Fishing has pretty much sucked lately, water in the river/lagoon is really hot right now. There are some snapper in the Port, large live shrimp or pilchards would be my suggestion.


----------



## juissed (Jun 18, 2010)

If this is the pier with the snack bar / frozen bait shop, tiki bar, and off to the side of the bridge construction.. then I was out there a few weeks ago. I used shrimp and caught no keepers. Dozens of small fry (snook & cats)


----------



## JTX280Z (Aug 11, 2006)

juissed said:


> If this is the pier with the snack bar / frozen bait shop, tiki bar, and off to the side of the bridge construction.. then I was out there a few weeks ago. I used shrimp and caught no keepers. Dozens of small fry (snook & cats)

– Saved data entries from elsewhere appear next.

(* ===== verification/GasTraverse.v ===== *)
(** * The whole tree: [traverse] keeps the ledger *)

From Stdlib Require Import ZArith Lia SpecFloat Permutation.
From stdpp Require Import base gmap strings list sorting.
From S2P Require Import Prelude V8 InjectGas GasLedger GasFacts GasNode.
Local Open Scope Z_scope.

Module GasTraverse.
Import InjectGas GasLedger GasFacts GasNode.

Local Opaque num tenth fadd fmul.

(** ** Induction on JavaScript values *)

Section Induction.
Context (P : jsval -> Prop).
Hypothesis Harr : forall l, Forall P l -> P (Arr l).
Hypothesis Hobj : forall ps, Forall (fun kc => P (snd kc)) ps -> P (Obj ps).
Hypothesis Hother : forall v, is_object v = false -> P v.

Fixpoint jsval_rect (v : jsval) : P v :=
  match v with
  | Arr l => Harr l ((fix go (l : list jsval) : Forall P l :=
      match l with
      | [] => List.Forall_nil _
      | c :: l' => List.Forall_cons _ c l' (jsval_rect c) (go l')
      end) l)
  | Obj ps => Hobj ps ((fix go (ps : list (string * jsval)) : Forall (fun kc => P (snd kc)) ps :=
      match ps with
      | [] => List.Forall_nil _
      | kc :: ps' => List.Forall_cons _ kc ps' (jsval_rect (snd kc)) (go ps')
      end) ps)
  | v => Hother v eq_refl
  end.
End Induction.

(** ** Walks over the children *)

Section Walks.
Context (number_toString : spec_float -> jsstring).

Fixpoint traverse_props (node : jsval) (last : injection) (ci : list (string * injection))
    (ps : list (string * jsval)) : M unit :=
  match ps with
  | [] => ret tt
  | (key, child) :: ps' =>
      bind (if is_object child
            then traverse number_toString child node (default last (find_prop key ci)) else ret tt)
           (fun _ => traverse_props node last ci ps')
  end.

Was it really packed? If it gets super packed then I might just pass that up.


----------



## emanuel (Apr 2, 2002)

It gets super packed at night on weekends. I would fish it on weekdays if I were you.


----------



## DVO (Mar 22, 2004)

EMAN,

Are you in Titusville?. I thought you moved to Winter Garden.

Any luck finding new job yet?. Titusville at the moment may be the wrong place due to laid off at the space center.

Let me know if you want to fish at the Trident Basin with me sometime.


----------



## emanuel (Apr 2, 2002)

I was going to move to Winter Garden but my girlfriend and I were supposed to stay with her parents. Her dad and I didn't get along so for the time being, I'm living with my friend in Titusville while I look for a job and a new place to live.

I'd love to fish the basin with you sometime, let me know when you can go.


----------